Strive for clarity and conciseness in your problem statement. Knowing exactly what you are seeking is the best way to focus your search productively. Before returning to the library to continue your search for scholarly sources, carefully review the feedback you received on your two earlier assignments (Research Topic Investigation and Problem Statement). Use the feedback you received from your instructor to tighten and clarify your problem statement.

Review the sources that you have already found on your topic, including the ones you found for your Unit 4 assignment, and refine your list of key words that will help you focus your search productively. If you need some help with this process, review the resource Get Critical Search Skills.

Continue your search, looking for those sources that seem to most clearly address the topic and problem area you chose. As you review a potential resource, first read the abstract. Then, if you are not sure how valuable that source will be, skim the article to identify the key points and evidence provided. In this manner, begin compiling your list of potential sources. You may need to consider at least 20-25 sources before you can come up with the 10 to 12 you need to represent current knowledge in your topic area.

Read the articles in depth, starting with those you believe most directly address your problem area. For a method to accomplish this process, review the presentation Locating Common Themes in a Literature Review. You may want to use the Capellapillar process described in that piece.

Look at the results of your reading (or your Capellapillar, if you used that approach). After analyzing the various points of view, synthesize the ideas to create as clear a picture as possible of what you believe to be the current status of knowledge in your topic and problem area. Be clear about what is known and what questions remain.

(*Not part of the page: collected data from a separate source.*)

(** [renderAppointmentConfirmation], lines 192 to 200: what the dialog
    shows before the booking is sent.  A field that was never set
    renders as nothing; the day defaults to the current day and a
    missing slot adds no hour. *)
Record confirmation : Type := Confirmation {
  c_name : string;
  c_number : string;
  c_email : string;
  c_date : string;
  c_time : string
}.

Definition js_text (o : option string) : string := default "" o.

(** [format('dddd[,] MMMM Do[,] YYYY')] *)
Definition format_dialog (c : civil) : string :=
  weekday_name (weekday c) +:+ ", " +:+ month_name (month c) +:+ " "
    +:+ ordinal (day c) +:+ ", " +:+ fmt_YYYY (year c).

Definition renderAppointmentConfirmation (now : moment) (s : state)
  : confirmation :=
  {| c_name := js_text (firstName s) +:+ " " +:+ js_text (lastName s);
     c_number := js_text (phone s);
     c_email := js_text (email s);
     c_date := format_dialog (default (m_day now) (appointmentDate s));
     c_time := format_time (slot_time now (default 0 (appointmentSlot s))) |}.


(** The snackbar of the form, lines 379 to 383: whether it is open, and
    its message. *)
Definition renderSnackbar (s : state) : bool * string :=
  (confirmationSnackbarOpen s || loading s,
   if loading s then "Loading... "
   else default "" (confirmationSnackbarMessage s)).

(** * Properties *)

(** ** The matcher decides the language *)

Module RegexFacts.

Lemma append_nil_l (s : string) : "" +:+ s = s.
Proof. reflexivity. Qed.

Lemma append_cons (c : ascii) (s t : string) :
  String c s +:+ t = String c (s +:+ t).
Proof. reflexivity. Qed.

Lemma append_empty_r (s : string) : s +:+ "" = s.
Proof.
  induction s as [|c s IH]; [reflexivity |].
  rewrite append_cons. f_equal. exact IH.
Qed.

Lemma append_assoc (s1 s2 s3 : string) :
  (s1 +:+ s2) +:+ s3 = s1 +:+ (s2 +:+ s3).
Proof.
  induction s1 as [|c s1 IH]; [reflexivity |].
  rewrite !append_cons. f_equal. exact IH.
Qed.

Lemma append_eq_empty (s1 s2 : string) :
  s1 +:+ s2 = "" -> s1 = "" /\ s2 = "".
Proof. destruct s1; [auto | rewrite append_cons; discriminate]. Qed.

Lemma nullable_sound (r : regex) : nullable r = true -> Matches r "".
Proof.
  induction r as [| |p|r1 IH1 r2 IH2|r1 IH1 r2 IH2|r IH]; simpl; intros H;
    try discriminate.
  - constructor.
  - apply orb_true_iff in H as [H|H]; [apply MAltL | apply MAltR]; auto.
  - apply andb_true_iff in H as [H1 H2].
    change "" with ("" +:+ ""). constructor; auto.
  - constructor.
Qed.

Lemma nullable_complete (r : regex) (s : string) :
  Matches r s -> s = "" -> nullable r = true.
Proof.
  induction 1 as [|p c Hp|r1 r2 s H IH|r1 r2 s H IH
                 |r1 r2 s1 s2 H1 IH1 H2 IH2| |r s1 s2 H1 IH1 H2 IH2];
    simpl; intros E; try reflexivity; try discriminate.
  - rewrite IH by assumption. reflexivity.
  - rewrite IH by assumption. apply orb_true_r.
  - apply append_eq_empty in E as [E1 E2]. now rewrite IH1, IH2.
Qed.

Lemma nullable_iff (r : regex) : nullable r = true <-> Matches r "".
Proof.
  split; [apply nullable_sound | intros H; eapply nullable_complete; eauto].
Qed.

Lemma deriv_sound (c : ascii) (r : regex) :
  forall s, Matches (deriv c r) s -> Matches r (String c s).
Proof.
  induction r as [| |p|r1 IH1 r2 IH2|r1 IH1 r2 IH2|r IH]; simpl; intros s H.
  - inversion H.
  - inversion H.
  - destruct (p c) eqn:Hp; inversion H; subst. now constructor.
  - inversion H; subst; [apply MAltL | apply MAltR]; auto.
  - destruct (nullable r1) eqn:Hn.
    + inversion H as [| |? ? ? H'|? ? ? H'| | |]; subst.
      * inversion H' as [| | | |? ? s1 s2 Ha Hb| |]; subst.
        change (String c (s1 +:+ s2)) with (String c s1 +:+ s2).
        constructor; auto.
      * change (String c s) with ("" +:+ String c s).
        constructor; [now apply nullable_sound | auto].
    + inversion H as [| | | |? ? s1 s2 Ha Hb| |]; subst.
      change (String c (s1 +:+ s2)) with (String c s1 +:+ s2).
      constructor; auto.
  - inversion H as [| | | |? ? s1 s2 Ha Hb| |]; subst.
    change (String c (s1 +:+ s2)) with (String c s1 +:+ s2).
    constructor; auto.
Qed.

Lemma deriv_complete (r : regex) (w : string) :
  Matches r w -> forall c s, w = String c s -> Matches (deriv c r) s.
Proof.
  induction 1 as [|p d Hp|r1 r2 s0 H IH|r1 r2 s0 H IH
                 |r1 r2 s1 s2 H1 IH1 H2 IH2| |r s1 s2 H1 IH1 H2 IH2];
    intros c s E; simpl.
  - discriminate.
  - injection E as -> <-. rewrite Hp. constructor.
  - apply MAltL; eauto.
  - apply MAltR; eauto.
  - destruct s1 as [|c1 s1];
      [rewrite append_nil_l in E | rewrite append_cons in E].
    + assert (Hn : nullable r1 = true) by (eapply nullable_complete; eauto).
      rewrite Hn. apply MAltR; eauto.
    + injection E as -> <-.
      destruct (nullable r1); [apply MAltL |]; constructor; eauto.
  - discriminate.
  - destruct s1 as [|c1 s1];
      [rewrite append_nil_l in E | rewrite append_cons in E].
    + eauto.
    + injection E as -> <-. constructor; eauto.
Qed.

Lemma deriv_iff (c : ascii) (r : regex) (s : string) :
  Matches (deriv c r) s <-> Matches r (String c s).
Proof.
  split; [apply deriv_sound | intros H; eapply deriv_complete; eauto].
Qed.

Lemma test_iff (r : regex) (s : string) : test r s = true <-> Matches r s.
Proof.
  revert r; induction s as [|c s IH]; intros r; simpl.
  - apply nullable_iff.
  - rewrite IH. apply deriv_iff.
Qed.

Lemma nullable_deriv_map (f : ascii -> ascii) (r : regex) (c : ascii) :
  class_invariant f r ->
  deriv (f c) r = deriv c r.
Proof.
  induction r as [| |p|r1 IH1 r2 IH2|r1 IH1 r2 IH2|r IH]; simpl; intros H;
    try reflexivity.
  - now rewrite H.
  - destruct H as [H1 H2]. now rewrite IH1, IH2.
  - destruct H as [H1 H2]. now rewrite IH1, IH2.
  - now rewrite IH.
Qed.

Lemma class_invariant_deriv (f : ascii -> ascii) (r : regex) (c : ascii) :
  class_invariant f r -> class_invariant f (deriv c r).
Proof.
  induction r as [| |p|r1 IH1 r2 IH2|r1 IH1 r2 IH2|r IH]; simpl; intros H.
  - exact I.
  - exact I.
  - destruct (p c); exact I.
  - destruct H; split; auto.
  - destruct H; destruct (nullable r1); simpl; auto.
  - split; auto.
Qed.

Lemma test_map_string (f : ascii -> ascii) (s : string) :
  forall r, class_invariant f r -> test r (map_string f s) = test r s.
Proof.
  induction s as [|c s IH]; intros r H; simpl; [reflexivity |].
  rewrite nullable_deriv_map by assumption.
  apply IH, class_invariant_deriv, H.
Qed.

(** Inversions of the language, used to read a match back. *)
Lemma Matches_Cat_inv (r1 r2 : regex) (s : string) :
  Matches (Cat r1 r2) s ->
  exists s1 s2, s = s1 +:+ s2 /\ Matches r1 s1 /\ Matches r2 s2.
Proof. inversion 1; subst; eauto. Qed.

Lemma Matches_Alt_inv (r1 r2 : regex) (s : string) :
  Matches (Alt r1 r2) s -> Matches r1 s \/ Matches r2 s.
Proof. inversion 1; subst; auto. Qed.

Lemma Matches_Class_inv (p : ascii -> bool) (s : string) :
  Matches (Class p) s -> exists c, s = String c "" /\ p c = true.
Proof. inversion 1; subst; eauto. Qed.

Lemma Matches_Eps_inv (s : string) : Matches Eps s -> s = "".
Proof. inversion 1; reflexivity. Qed.

Lemma Matches_Lit_inv (c : ascii) (s : string) :
  Matches (Lit c) s -> s = String c "".
Proof.
  intros H. apply Matches_Class_inv in H as (d & -> & Hd).
  apply Ascii.eqb_eq in Hd. now subst.
Qed.

(** A match of [Star (Class p)] or of [Rep n (Class p)] is a string of
    characters of the class. *)
Lemma Matches_Star_Class (p : ascii -> bool) (r : regex) (s : string) :
  Matches r s -> r = Star (Class p) -> all_chars p s = true.
Proof.
  induction 1 as [| | | | | |r0 s1 s2 H1 IH1 H2 IH2]; intros E;
    try discriminate; [reflexivity |].
  injection E as ->.
  apply Matches_Class_inv in H1 as (c & -> & Hc). simpl.
  rewrite Hc. simpl. now apply IH2.
Qed.

Lemma Matches_Rep_Class (p : ascii -> bool) (n : nat) :
  forall s, Matches (Rep n (Class p)) s ->
            all_chars p s = true /\ String.length s = n.
Proof.
  induction n as [|n IH]; simpl; intros s H.
  - apply Matches_Eps_inv in H as ->. auto.
  - apply Matches_Cat_inv in H as (s1 & s2 & -> & H1 & H2).
    apply Matches_Class_inv in H1 as (c & -> & Hc).
    apply IH in H2 as [Ha Hl].
    rewrite append_cons, append_nil_l. simpl. rewrite Hc, Ha, Hl. auto.
Qed.

End RegexFacts.

(** ** The validators *)

Section Validators.

Import RegexFacts.

Lemma strip_non_digits_app (s1 s2 : string) :
  strip_non_digits (s1 +:+ s2) = strip_non_digits s1 +:+ strip_non_digits s2.
Proof.
  induction s1 as [|c s1 IH]; [reflexivity |].
  rewrite append_cons. simpl. destruct (is_digit c); [|exact IH].
  rewrite append_cons. f_equal. exact IH.
Qed.

Lemma strip_non_digits_digits (s : string) :
  all_chars is_digit s = true -> strip_non_digits s = s.
Proof.
  induction s as [|c s IH]; simpl; [reflexivity |].
  destruct (is_digit c); simpl; [|discriminate].
  intros H. f_equal. auto.
Qed.

Lemma strip_non_digits_all_digits (s : string) :
  all_chars is_digit (strip_non_digits s) = true.
Proof.
  induction s as [|c s IH]; simpl; [reflexivity |].
  destruct (is_digit c) eqn:E; simpl; [rewrite E|]; auto.
Qed.

Lemma length_append (s1 s2 : string) :
  String.length (s1 +:+ s2) = String.length s1 + String.length s2.
Proof.
  induction s1 as [|c s1 IH]; [reflexivity |].
  rewrite append_cons. simpl. now rewrite IH.
Qed.

Lemma phone_sep_strip (s : string) :
  Matches phone_sep s -> strip_non_digits s = "".
Proof.
  intros H. apply Matches_Alt_inv in H as [H|H].
  - apply Matches_Alt_inv in H as [H|H].
    + apply Matches_Lit_inv in H as ->. reflexivity.
    + apply Matches_Class_inv in H as (c & -> & Hc). simpl.
      destruct (is_digit c) eqn:Hd; [|reflexivity].
      exfalso. revert Hc Hd.
      destruct c as [[] [] [] [] [] [] [] []]; vm_compute; congruence.
  - apply Matches_Eps_inv in H as ->. reflexivity.
Qed.

Lemma phone_prefix_strip (s : string) :
  Matches phone_prefix s -> strip_non_digits s = "" \/ strip_non_digits s = "1".
Proof.
  intros H. apply Matches_Alt_inv in H as [H|H].
  - apply Matches_Alt_inv in H as [H|H].
    + apply Matches_Cat_inv in H as (s1 & s2 & -> & H1 & H2).
      apply Matches_Lit_inv in H1 as ->.
      apply Matches_Class_inv in H2 as (c & -> & Hc). right.
      rewrite append_cons, append_nil_l. simpl.
      destruct (is_digit c) eqn:Hd; [|reflexivity].
      exfalso. revert Hc Hd.
      destruct c as [[] [] [] [] [] [] [] []]; vm_compute; congruence.
    + apply Matches_Alt_inv in H as [H|H].
      * apply Matches_Lit_inv in H as ->. now right.
      * apply Matches_Eps_inv in H as ->. now left.
  - apply Matches_Eps_inv in H as ->. now left.
Qed.

Lemma digits_rep_strip (n : nat) (s : string) :
  Matches (Rep n (Class is_digit)) s ->
  strip_non_digits s = s /\ String.length s = n.
Proof.
  intros H. apply Matches_Rep_Class in H as [Ha Hl].
  split; [now apply strip_non_digits_digits | exact Hl].
Qed.

Lemma phone_area_strip (s : string) :
  Matches phone_area s -> String.length (strip_non_digits s) = 3.
Proof.
  intros H. apply Matches_Alt_inv in H as [H|H].
  - apply Matches_Cat_inv in H as (s1 & s2 & -> & H1 & H2).
    apply Matches_Lit_inv in H1 as ->.
    apply Matches_Cat_inv in H2 as (s3 & s4 & -> & H3 & H4).
    apply Matches_Lit_inv in H4 as ->.
    apply digits_rep_strip in H3 as [E L].
    rewrite !strip_non_digits_app, E. simpl (strip_non_digits _).
    rewrite append_nil_l, append_empty_r. exact L.
  - apply digits_rep_strip in H as [E L]. now rewrite E.
Qed.

(** What the phone pattern accepts, read on the digits that remain
    after stripping: ten digits, or eleven with a leading 1. *)
Lemma phone_regex_digits (s : string) :
  phone_regex_test s = true ->
  String.length (strip_non_digits s) = 10
  \/ (String.length (strip_non_digits s) = 11
      /\ starts_with "1" (strip_non_digits s) = true).
Proof.
  intros H. apply test_iff in H.
  apply Matches_Cat_inv in H as (p & r1 & -> & Hp & H).
  apply Matches_Cat_inv in H as (a & r2 & -> & Ha & H).
  apply Matches_Cat_inv in H as (x & r3 & -> & Hx & H).
  apply Matches_Cat_inv in H as (b & r4 & -> & Hb & H).
  apply Matches_Cat_inv in H as (y & c & -> & Hy & Hc).
  apply phone_sep_strip in Hx, Hy.
  apply phone_area_strip in Ha.
  apply digits_rep_strip in Hb as [Eb Lb], Hc as [Ec Lc].
  rewrite !strip_non_digits_app, Hx, Hy, Eb, Ec, !append_nil_l.
  apply phone_prefix_strip in Hp as [-> | ->].
  - left. rewrite append_nil_l, !length_append. lia.
  - right. split; [rewrite !length_append; simpl; lia |].
    rewrite append_cons. reflexivity.
Qed.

Write your draft literature review. Begin with a clear problem statement. As you work through the ideas involved, describe each of the major viewpoints that you encountered in the literature. Compare and contrast the differing viewpoints, pointing out ideas that appear to be shared, as well as those areas in which different authors took differing approaches. Finally, synthesize a summary of the state of knowledge on your topic by using critical thinking approaches you have learned in this course. A few notes to clarify what should be included in the assignment that you submit:

"State a specific problem or issue to investigate" (in the scoring guide) refers to the latest version of your problem statement.

Your conclusion, in this case, is only a statement of what is not yet known-sometimes referred to as a "gap in our knowledge on the topic." Your literature review comes before research is conducted, so you do not yet have any conclusion from your own research, only a statement of what is, and is not known, based on past research. In addition, this conclusion needs to include an explanation of why it is important to study this topic.

The draft literature review does not contain a Methods section, since no research has yet been conducted.

The resources that you list as references should include those you identified in your research topic investigation for the Unit 4 assignment. As a result, you have already completed a significant part of the search for resources.

Additional Requirements

Your assignment should meet the following requirements:

Written communication: Written communication is free of errors that detract from the overall message.

APA formatting: Resources and citations should be formatted according to current APA style and formatting. Note that this means you must include an abstract, title page, and reference page.

Number of resources: A minimum of 10 scholarly resources.

Length of paper: A minimum of seven typed, double-spaced pages, not including the abstract, title page, or reference page.

Font and font size: Times New Roman, 12 point.